Intellectual merit: A field and modeling study of estuarine frontogenesis and sediment trapping in a highly-stratified estuary will be conducted in the Connecticut River estuary. Frontogenesis in estuaries is poorly understood, yet it is a fundamental mechanism influencing many aspects of estuarine hydrodynamics and sediment transport. The fronts in estuaries are among the strongest observed in any marine environment, producing intense, localized density gradients, abrupt transitions in stratification, bottom stress, and turbulence, strong vertical velocities and intense sediment trapping. The processes that lead to sediment trapping depend on the same physical variables and occur at the same scales as those producing estuarine fronts, providing a strong motivation for an interdisciplinary study of the dynamics of estuarine fronts and associated sediment trapping. The Connecticut River estuary is the field site - an energetic regime with intense and highly time-dependent fronts and ephemeral trapping of fine-grained sediment.
The observational program will include measurements of the frontal structure as it varies at tidal and seasonal timescales, as well as intensive, high-resolution measurements with fixed and ship-mounted instruments to obtain unprecedented spatial and temporal resolution of the physical regime. Simultaneously, suspended-sediment concentrations and properties with optical and acoustic methods will be quantified and subjected to an extensive laboratory and field calibration effort. The water-column observations will be coupled with bed-sediment characterization to address interactions among sediment flux convergence, ephemeral deposition, and spatially and temporally varying availability of resuspendable sediment. Observational measurements will be paired with a high-resolution numerical model of the hydrodynamics and sediment transport to help interpret the observations and to investigate the details of the dominant physical processes leading to frontogenesis and associated sediment trapping.

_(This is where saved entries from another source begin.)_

(* ===== verification/Timer.v ===== *)
(** Time: include/time/timer_functions.h (struct timeval), the interval timers of
    src/src/mqtt/client/src/timer.c, and the packed timestamps of
    src/src/time/time.c in the layout of a little-endian build. *)
From S2P Require Import Prelude Double.

Module Timer.
Import Double.

(** ** struct timeval *)

Record timeval := mk_tv { tv_sec : Z; tv_usec : Z }.

Definition timeradd (a b : timeval) : timeval :=
  let sec := tv_sec a + tv_sec b in
  let usec := tv_usec a + tv_usec b in
  if 1000000 <=? usec then mk_tv (sec + 1) (usec - 1000000) else mk_tv sec usec.

Definition timersub (a b : timeval) : timeval :=
  let sec := tv_sec a - tv_sec b in
  let usec := tv_usec a - tv_usec b in
  if s32 usec <? 0 then mk_tv (sec - 1) (usec + 1000000) else mk_tv sec usec.

(** ** Interval timers; [now] is what [gettimeofday] stores. *)

Definition TimerInit : timeval := mk_tv 0 0.

Definition TimerIsExpired (now end_time : timeval) : bool :=
  let res := timersub end_time now in
  (s32 (tv_sec res) <? 0) || ((tv_sec res =? 0) && (tv_usec res <=? 0)).

(** [timeout] is an unsigned int. *)
Definition TimerCountdownMS (now : timeval) (timeout : Z) : timeval :=
  timeradd now (mk_tv (timeout / 1000) (timeout mod 1000 * 1000)).
Definition TimerCountdown (now : timeval) (timeout : Z) : timeval := timeradd now (mk_tv timeout 0).

Definition TimerLeftMS (now end_time : timeval) : Z :=
  let res := timersub end_time now in
  if s32 (tv_sec res) <? 0 then 0 else s32 (tv_sec res * 1000 + Z.quot (tv_usec res) 1000).

(** ** Timestamps *)

Record timestamp := mk_ts {
  ts_dummy : Z; ts_msec : Z; ts_sec : Z; ts_min : Z; ts_hour : Z; ts_day : Z; ts_mon : Z; ts_year : Z
}.

(** The two words of [timestamp_t] when __LE_MODE__ is 1: bit fields from the
    lowest bit up. *)
Definition ts_word0 (t : timestamp) : Z :=
  ts_dummy t + Z.shiftl (ts_msec t) 5 + Z.shiftl (ts_sec t) 15 + Z.shiftl (ts_min t) 21 + Z.shiftl (ts_hour t) 27.
Definition ts_word1 (t : timestamp) : Z := ts_day t + Z.shiftl (ts_mon t) 5 + Z.shiftl (ts_year t) 9.

Definition timestamp_less (t1 t2 : timestamp) : Z :=
  if ts_word0 t1 <? ts_word0 t2 then 1 else
  if (ts_word0 t1 =? ts_word0 t2) && (ts_word1 t1 <? ts_word1 t2) then 1 else 0.

Definition timestamp_is_empty (t : timestamp) : Z :=
  if negb (ts_word0 t =? 0) then 0 else if negb (ts_word1 t =? 0) then 0 else 1.

(** [snprintf] with a buffer of 25 bytes. *)
Definition timestamp_string (t : timestamp) : list Z :=
  take 24 (pad 4 (dec (ts_year t)) ++ 45 :: pad 2 (dec (ts_mon t)) ++ 45 :: pad 2 (dec (ts_day t)) ++
    84 :: pad 2 (dec (ts_hour t)) ++ 58 :: pad 2 (dec (ts_min t)) ++ 58 :: pad 2 (dec (ts_sec t)) ++
    46 :: pad 3 (dec (ts_msec t)) ++ [90]).

Example timestamp_string_1 : timestamp_string (mk_ts 0 7 5 4 23 9 2 2018) = lit "2018-02-09T23:04:05.007Z".
Proof. by vm_compute. Qed.

(** ** Microseconds *)

Definition usec_of (t : timeval) : Z := tv_sec t * 1000000 + tv_usec t.
Definition normal (t : timeval) : Prop := 0 <= tv_usec t < 1000000.

Lemma timeradd_usec a b : normal a -> normal b -> normal (timeradd a b) /\ usec_of (timeradd a b) = usec_of a + usec_of b.
Proof.
  unfold normal, usec_of, timeradd. intros Ha Hb. destruct (Z.leb_spec 1000000 (tv_usec a + tv_usec b)); cbn [tv_sec tv_usec]; lia.
Qed.

Lemma timersub_usec a b : normal a -> normal b -> normal (timersub a b) /\ usec_of (timersub a b) = usec_of a - usec_of b.
Proof.
  unfold normal, usec_of, timersub. intros Ha Hb. rewrite s32_id by lia.
  destruct (Z.ltb_spec (tv_usec a - tv_usec b) 0); cbn [tv_sec tv_usec]; lia.
Qed.

(** Times within 68 years of each other. *)
Definition close (a b : timeval) : Prop := Z.abs (usec_of a - usec_of b) < 2000000000 * 1000000.

Lemma expired_usec now end_ : normal now -> normal end_ -> close end_ now ->
  TimerIsExpired now end_ = (usec_of end_ <=? usec_of now).
Proof.
  intros Hn He Hc. destruct (timersub_usec end_ now He Hn) as [Hr Hu]. unfold TimerIsExpired, close, normal, usec_of in *.
  rewrite s32_id by lia. destruct (Z.leb_spec (tv_sec end_ * 1000000 + tv_usec end_) (tv_sec now * 1000000 + tv_usec now)); lia.
Qed.

Lemma left_usec now end_ : normal now -> normal end_ -> close end_ now -> usec_of end_ - usec_of now < 2147483648000 ->
  TimerLeftMS now end_ = Z.max 0 ((usec_of end_ - usec_of now) / 1000).
Proof.
  intros Hn He Hc Hlt. destruct (timersub_usec end_ now He Hn) as [Hr Hu]. unfold TimerLeftMS, close, normal in *.
  rewrite <- Hu in *. unfold usec_of in Hu, Hc, Hlt |- *. set (r := timersub end_ now) in *. rewrite s32_id by lia.
  destruct (Z.ltb_spec (tv_sec r) 0).
  - symmetry. apply Z.max_l. apply Z.lt_le_incl, Z.div_lt_upper_bound; lia.
  - rewrite Z.quot_div_nonneg by lia. assert (0 <= tv_usec r / 1000 < 1000) by lia_mod. rewrite s32_id by lia_mod.
    rewrite Z.max_r by (apply Z.div_pos; lia). replace (tv_sec r * 1000000) with (tv_sec r * 1000 * 1000) by lia.
    rewrite Z.div_add_l by lia. done.
Qed.

Lemma countdown_usec now timeout : normal now -> 0 <= timeout ->
  normal (TimerCountdownMS now timeout) /\ usec_of (TimerCountdownMS now timeout) = usec_of now + timeout * 1000.
Proof.
  intros Hn Ht. unfold TimerCountdownMS.
  destruct (timeradd_usec now (mk_tv (timeout / 1000) (timeout mod 1000 * 1000)) Hn) as [H1 H2].
  - unfold normal. cbn [tv_usec]. lia_mod.
  - split; [done|]. rewrite H2. unfold usec_of. cbn [tv_sec tv_usec]. lia_mod.
Qed.

(** ** Properties *)

(** An interval timer started for [timeout] milliseconds has, at any later
    time less than 68 years away, the rest of the time left, rounded down and
    never negative, and is expired exactly when the timeout is used up. *)
Theorem timer_countdown_spec start now timeout :
  normal start -> normal now -> 0 <= timeout < 2147483648 -> usec_of start <= usec_of now < usec_of start + 1000000000 * 1000000 ->
  let timer := TimerCountdownMS start timeout in
  let elapsed := usec_of now - usec_of start in
  TimerLeftMS now timer = Z.max 0 ((timeout * 1000 - elapsed) / 1000) /\
  (TimerIsExpired now timer = true <-> timeout * 1000 <= elapsed).
Proof.
  intros Hs Hn Ht Hw timer elapsed. destruct (countdown_usec start timeout Hs) as [Hnt Hut]; [lia|]. fold timer in Hnt, Hut.
  assert (Hc : close timer now) by (unfold close; lia). split.
  - rewrite left_usec by (done || lia). do 2 f_equal. lia.
  - rewrite expired_usec by done. rewrite Z.leb_le. lia.
Qed.

Lemma timer_countdown_spec_witness :
  TimerLeftMS (mk_tv 101 200000) (TimerCountdownMS (mk_tv 100 999999) 1500) = 1299.
Proof.
  destruct (timer_countdown_spec (mk_tv 100 999999) (mk_tv 101 200000) 1500) as [H _].
  - unfold normal. cbn. lia.
  - unfold normal. cbn. lia.
  - lia.
  - unfold usec_of. cbn. lia.
  - exact H.
Defined.

(** A timestamp with every field in its range. *)
Definition ts_ok (t : timestamp) : Prop :=
  0 <= ts_dummy t < 32 /\ 0 <= ts_msec t < 1000 /\ 0 <= ts_sec t < 60 /\ 0 <= ts_min t < 60 /\ 0 <= ts_hour t < 24 /\
  1 <= ts_day t < 32 /\ 1 <= ts_mon t < 13 /\ 0 <= ts_year t < 8388608.

(** The time of day in milliseconds (with the padding bits) and the date. *)
Definition day_time (t : timestamp) : Z :=
  (((ts_hour t * 60 + ts_min t) * 60 + ts_sec t) * 1000 + ts_msec t) * 32 + ts_dummy t.
Definition date (t : timestamp) : Z := (ts_year t * 16 + ts_mon t) * 32 + ts_day t.

Lemma word0_fields t : ts_word0 t = ts_dummy t + ts_msec t * 32 + ts_sec t * 32768 + ts_min t * 2097152 + ts_hour t * 134217728.
Proof. unfold ts_word0. rewrite !Z.shiftl_mul_pow2 by lia. reflexivity. Qed.

Lemma word1_date t : ts_word1 t = date t.
Proof. unfold ts_word1, date. rewrite !Z.shiftl_mul_pow2 by lia. lia. Qed.

(** The first word orders timestamps by their time of day. *)
Lemma word0_day_time t1 t2 : ts_ok t1 -> ts_ok t2 -> (ts_word0 t1 ?= ts_word0 t2) = (day_time t1 ?= day_time t2).
Proof.
  intros H1 H2. rewrite !word0_fields. unfold ts_ok, day_time in *.
  destruct (Z.lt_trichotomy (ts_hour t1) (ts_hour t2)) as [Hh | [Hh | Hh]];
    [| destruct (Z.lt_trichotomy (ts_min t1) (ts_min t2)) as [Hm | [Hm | Hm]];
       [| destruct (Z.lt_trichotomy (ts_sec t1) (ts_sec t2)) as [Hs | [Hs | Hs]];
          [| destruct (Z.lt_trichotomy (ts_msec t1) (ts_msec t2)) as [Hx | [Hx | Hx]] |] |] |];
    match goal with |- (?a ?= ?b) = (?c ?= ?d) => destruct (Z.compare_spec a b), (Z.compare_spec c d); first [done | lia] end.
Qed.

(** [timestamp_less] on a little-endian build compares the time of day first
    and the date only between equal times of day: a later date does not make a
    timestamp greater. *)
Theorem timestamp_less_spec t1 t2 : ts_ok t1 -> ts_ok t2 ->
  timestamp_less t1 t2 = (if (day_time t1 <? day_time t2) || ((day_time t1 =? day_time t2) && (date t1 <? date t2)) then 1 else 0).
Proof.
  intros H1 H2. pose proof (word0_day_time t1 t2 H1 H2) as Hc. unfold timestamp_less. rewrite !word1_date.
  destruct (Z.compare_spec (ts_word0 t1) (ts_word0 t2)) as [E | E | E], (Z.compare_spec (day_time t1) (day_time t2)) as [E' | E' | E']; try done.
  - rewrite E, E', !Z.ltb_irrefl, !Z.eqb_refl. done.
  - by rewrite (proj2 (Z.ltb_lt _ _) E), (proj2 (Z.ltb_lt _ _) E').
  - replace (ts_word0 t1 <? ts_word0 t2) with false by lia. replace (day_time t1 <? day_time t2) with false by lia.
    replace (ts_word0 t1 =? ts_word0 t2) with false by lia. by replace (day_time t1 =? day_time t2) with false by lia.
Qed.

Lemma timestamp_less_spec_witness :
  timestamp_less (mk_ts 0 0 0 30 12 31 12 2018) (mk_ts 0 0 0 29 12 1 1 2019) = 0.
Proof.
  rewrite (timestamp_less_spec (mk_ts 0 0 0 30 12 31 12 2018) (mk_ts 0 0 0 29 12 1 1 2019)); [reflexivity | |];
    unfold ts_ok; cbn; lia.
Defined.

End Timer.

The study will provide a comprehensive examination of estuarine frontogenesis, linking current theoretical understanding of quasi-steady hydraulics with the dynamics of partially-mixed estuaries in order to understand, quantify and parameterize frontogenesis and its influence on the overall estuarine regime. Through the combination of high-resolution measurements and modeling, the research team will perform a rigorous examination of the mechanisms of sediment trapping, particularly in context with the strong but highly time-dependent convergence resulting from estuarine fronts and the associated, ephemeral deposits of fine-grained sediment. The study will address the sensitivity of these hydrodynamic and sediment-transport processes to variations in estuarine forcing conditions, based both on the observed variation of forcing and model sensitivity studies. Model sensitivity studies will also be used to determine whether frontal convergence processes may explain the long-term evolution of estuarine morphology and the potential implications of shifts in forcing variables on the overall estuarine regime.
Broader impacts: This study will lead to the understanding and improved prediction of the generation of fronts in estuaries and the influence of fronts on the fate and transport of fine sediment and associated contaminants. These findings will have application to the modeling and management of the heavily populated, industrialized and otherwise human-impacted estuaries around the world. This project includes implementation of new educational components: a short-course in advanced field methods for graduate students from across the international estuarine research community, and an undergraduate field research class that will be coupled to the graduate-level field class. The project will also support the thesis work of two graduate students.